Il prit un papier sur une table : « Tenez, voici le mémoire de votre blanchisseuse de fin. Causons là-dessus, mon ange ; comme cela, vous ne direz pas que je suis méchant. »

— « En vérité, Auguste, vous m’étonnez… »

— « Cette orthographe me fait penser à une lettre que j’ai trouvée ce matin. Il faut vous dire que j’ai rangé mes papiers, car j’ai de l’ordre de temps en temps. — Or donc, j’ai retrouvé une lettre d’amour que m’écrivait une couturière dont j’étais amoureux quand j’avais seize ans. Elle a une manière à elle d’écrire chaque mot, et toujours la plus compliquée. Son style est digne de son orthographe. Eh bien, comme j’étais alors tant soit peu fat, je trouvai indigne de moi d’avoir une maîtresse qui n’écrivît pas comme Sévigné. Je la quittai brusquement. Aujourd’hui, en relisant cette lettre, j’ai reconnu que cette couturière devait avoir un amour véritable pour moi. »

— « Bon ! une femme que vous entreteniez ?… »

— « Très-magnifiquement : à cinquante francs par mois.

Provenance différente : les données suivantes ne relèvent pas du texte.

(** * Verification of the conversion and fetch layer of the C extension
      of MySQL Connector/Python ([src/mysql_capi_conversion.c],
      [src/mysql_capi.c], [src/exceptions.c]).

    C strings are modelled as [list ascii] (no NUL inside); a pointer into
    a buffer is modelled by the suffix of the buffer it points to. *)

From Stdlib Require Import ZArith List Ascii String Bool Lia.
Import ListNotations.
Open Scope Z_scope.

Definition cstr := list ascii.

(** ** Character classes of the C locale ([ctype.h]) *)

Definition isdigit (c : ascii) : bool :=
  let n := nat_of_ascii c in (48 <=? n)%nat && (n <=? 57)%nat.

Definition isspace (c : ascii) : bool :=
  let n := nat_of_ascii c in
  ((9 <=? n)%nat && (n <=? 13)%nat) || (n =? 32)%nat.

Definition digit_val (c : ascii) : Z := Z.of_nat (nat_of_ascii c) - 48.

Definition NUL : ascii := Ascii.zero.

(** [*p] on a buffer: reading past the string yields the terminating NUL. *)
Definition deref (p : cstr) : ascii :=
  match p with c :: _ => c | [] => NUL end.

Definition cstr_of (s : string) : cstr := list_ascii_of_string s.

(** ** glibc [sscanf] with a [%d] directive *)

(** Greedy digit accumulation (the digit loop of [strtol]). *)
Fixpoint scan_digits (s : cstr) (acc : Z) : Z * cstr :=
  match s with
  | c :: t => if isdigit c then scan_digits t (acc * 10 + digit_val c) else (acc, s)
  | [] => (acc, [])
  end.

Fixpoint skip_space (s : cstr) : cstr :=
  match s with
  | c :: t => if isspace c then skip_space t else s
  | [] => []
  end.

(** [strtol] saturates at the bounds of a 64-bit [long]; glibc's scanf
    then stores the [long] into the [int] target, keeping the low 32 bits. *)
Definition strtol_clamp (v : Z) : Z := Z.max (- 2 ^ 63) (Z.min (2 ^ 63 - 1) v).

Definition wrap32 (v : Z) : Z :=
  let u := v mod 2 ^ 32 in if 2 ^ 31 <=? u then u - 2 ^ 32 else u.

Definition c_int_of (v : Z) : Z := wrap32 (strtol_clamp v).

(** Optional sign in front of the digits of a [%d] conversion. *)
Definition scan_sign (s : cstr) : bool * cstr :=
  match s with
  | c :: t =>
      if Ascii.eqb c "-" then (true, t)
      else if Ascii.eqb c "+" then (false, t) else (false, s)
  | [] => (false, [])
  end.

(** One [%d] conversion: white space, optional sign, at least one digit. *)
Definition scan_int (s : cstr) : option (Z * cstr) :=
  let '(neg, s2) := scan_sign (skip_space s) in
  match s2 with
  | c :: _ =>
      if isdigit c then
        let '(n, rest) := scan_digits s2 0 in
        Some (c_int_of (if neg then - n else n), rest)
      else None
  | [] => None
  end.

(** A literal directive of the format: the next character must be [c]. *)
Definition match_char (c : ascii) (s : cstr) : option cstr :=
  match s with
  | c' :: t => if Ascii.eqb c' c then Some t else None
  | [] => None
  end.

(** [sscanf(data, "%d-%d-%d", &year, &month, &day)]: the number of
    conversions (EOF = -1 when the input ends before the first one) and
    the three targets, which keep their initial value 0 when not assigned. *)
Definition sscanf_date (s : cstr) : Z * (Z * Z * Z) :=
  match scan_int s with
  | None => (match skip_space s with [] => -1 | _ => 0 end, (0, 0, 0))
  | Some (y, r1) =>
      match match_char "-" r1 with
      | None => (1, (y, 0, 0))
      | Some r1' =>
          match scan_int r1' with
          | None => (1, (y, 0, 0))
          | Some (m, r2) =>
              match match_char "-" r2 with
              | None => (2, (y, m, 0))
              | Some r2' =>
                  match scan_int r2' with
                  | None => (2, (y, m, 0))
                  | Some (d, _) => (3, (y, m, d))
                  end
              end
          end
      end
  end.

(** ** Calendar helpers of [mysql_capi_conversion.c] *)

Definition MINYEAR := 1.
Definition MAXYEAR := 9999.

Definition leap_year (year : Z) : bool :=
  (year mod 4 =? 0) && (negb (year mod 100 =? 0) || (year mod 400 =? 0)).

Definition days_table : list Z := [0; 31; 28; 31; 30; 31; 30; 31; 31; 30; 31; 30; 31].

Definition nr_days_month (year month : Z) : Z :=
  if (month =? 2) && leap_year year then 29
  else nth (Z.to_nat month) days_table 0.

Definition is_valid_date (year month day : Z) : bool :=
  negb (((year <? MINYEAR) || (year >? MAXYEAR))
        || ((month <? 1) || (month >? 12))
        || ((day <? 1) || (day >? nr_days_month year month))).

Definition is_valid_time (hours mins secs usecs : Z) : bool :=
  negb (((hours <? 0) || (hours >? 23))
        || ((mins <? 0) || (mins >? 59))
        || ((secs <? 0) || (secs >? 59))
        || ((usecs <? 0) || (usecs >? 999999))).

(** ** [mytopy_date] *)

Inductive date_result :=
| PyDate (year month day : Z)
| DateNone                    (** [Py_RETURN_NONE]: parsed but invalid *)
| DateValueError.             (** [ValueError]: not of the form [%d-%d-%d] *)

Definition mytopy_date (data : cstr) : date_result :=
  let '(n, (year, month, day)) := sscanf_date data in
  if n =? 3 then
    if is_valid_date year month day then PyDate year month day else DateNone
  else DateValueError.

(** Spec side: the grammar ["%d-%d-%d"] as a relation on texts and the
    values it denotes, and the Gregorian validity of a date. *)

Definition digits_value (ds : cstr) : Z :=
  fold_left (fun a c => a * 10 + digit_val c) ds 0.

Definition int_token (p : cstr) (v : Z) : Prop :=
  exists ws sg ds,
    p = ws ++ sg ++ ds /\ Forall (fun c => isspace c = true) ws /\
    ((sg = [] /\ v = c_int_of (digits_value ds)) \/
     (sg = ["+"%char] /\ v = c_int_of (digits_value ds)) \/
     (sg = ["-"%char] /\ v = c_int_of (- digits_value ds))) /\
    ds <> [] /\ Forall (fun c => isdigit c = true) ds.

Definition no_digit_ahead (rest : cstr) : Prop :=
  forall c t, rest = c :: t -> isdigit c = false.

Definition date_grammar (s : cstr) (y m d : Z) : Prop :=
  exists p1 p2 p3 rest,
    s = p1 ++ "-"%char :: p2 ++ "-"%char :: p3 ++ rest /\
    int_token p1 y /\ int_token p2 m /\ int_token p3 d /\ no_digit_ahead rest.

Definition gregorian_days (y m : Z) : Z :=
  if m =? 2 then
    (if (y mod 4 =? 0) && (negb (y mod 100 =? 0) || (y mod 400 =? 0)) then 29 else 28)
  else if (m =? 4) || (m =? 6) || (m =? 9) || (m =? 11) then 30
  else 31.

Definition gregorian_valid (y m d : Z) : bool :=
  (1 <=? y) && (y <=? 9999) && (1 <=? m) && (m <=? 12) &&
  (1 <=? d) && (d <=? gregorian_days y m).

Example mytopy_date_ok : mytopy_date (cstr_of "2024-02-29") = PyDate 2024 2 29.
Proof. reflexivity. Qed.
Example mytopy_date_feb29 : mytopy_date (cstr_of "2023-02-29") = DateNone.
Proof. reflexivity. Qed.
Example mytopy_date_bad : mytopy_date (cstr_of "2023/02/01") = DateValueError.
Proof. reflexivity. Qed.

(** ** Digit scanners of [mytopy_datetime] and [mytopy_time]

    The pointer [data] is the suffix [p] of the buffer; [avail] is
    [end - data].  Reading at or past [end] reads the rest of the buffer
    (the terminating NUL for a C string). *)

(** [for (value= 0; data != end && isdigit( *data) ; data++)
       value= (value * 10) + ( *data - '0');] *)
Fixpoint digit_loop (p : cstr) (avail value : Z) : cstr * Z * Z :=
  match p with
  | c :: t =>
      if negb (avail =? 0) && isdigit c
      then digit_loop t (avail - 1) (value * 10 + digit_val c)
      else (p, avail, value)
  | [] => ([], avail, value)
  end.

(** [while (data++ != end && isdigit( *data))
       if (field_length-- > 0) value= (value * 10) + ( *data - '0');] *)
Fixpoint frac_loop (p : cstr) (avail field_length value : Z) : Z * Z :=
  match p with
  | _ :: t =>
      if negb (avail =? 0) && isdigit (deref t) then
        if field_length >? 0
        then frac_loop t (avail - 1) (field_length - 1) (value * 10 + digit_val (deref t))
        else frac_loop t (avail - 1) (field_length - 1) value
      else (value, field_length)
  | [] => (value, field_length)
  end.

(** [parts[i]= v] on an [int parts[n]]; a store past the array is
    undefined behaviour in C and is modelled as having no effect. *)
Fixpoint set_part (parts : list Z) (i : nat) (v : Z) : list Z :=
  match parts, i with
  | [], _ => []
  | _ :: t, O => v :: t
  | x :: t, S i' => x :: set_part t i' v
  end.

Definition part (parts : list Z) (i : nat) : Z := nth i parts 0.

Definition is_dt_sep (c : ascii) : bool :=
  Ascii.eqb c "-" || Ascii.eqb c ":" || Ascii.eqb c " ".

(** The group loop of [mytopy_datetime]; it stops at the latest when
    [part == 8], so 8 rounds of fuel suffice. *)
Fixpoint dt_groups (fuel : nat) (part : nat) (parts : list Z) (p : cstr) (avail : Z)
  : list Z * cstr * Z :=
  let '(p', avail', value) := digit_loop p avail 0 in
  let parts' := set_part parts part value in
  let part' := S part in
  if (part' =? 8)%nat || (avail' <? 2) || negb (is_dt_sep (deref p'))
     || negb (isdigit (deref (tl p')))
  then (parts', p', avail')
  else match fuel with
       | O => (parts', p', avail')
       | S f => dt_groups f part' parts' (tl p') (avail' - 1)
       end.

Mais mon tuteur ne me faisait pas une pension trop forte, car il disait qu’un jeune homme qui a de l’argent se perd et perd les autres. »

— « Et cette femme, qu’est-elle devenue ? »

— « Que sais-je ?… Probablement elle est morte à l’hôpital. »

— « Auguste… si cela était vrai, vous n’auriez pas cet air insouciant. »

— « S’il faut dire la vérité, elle s’est mariée à un honnête homme ; et, quand on m’a émancipé, je lui ai donné une petite dot. »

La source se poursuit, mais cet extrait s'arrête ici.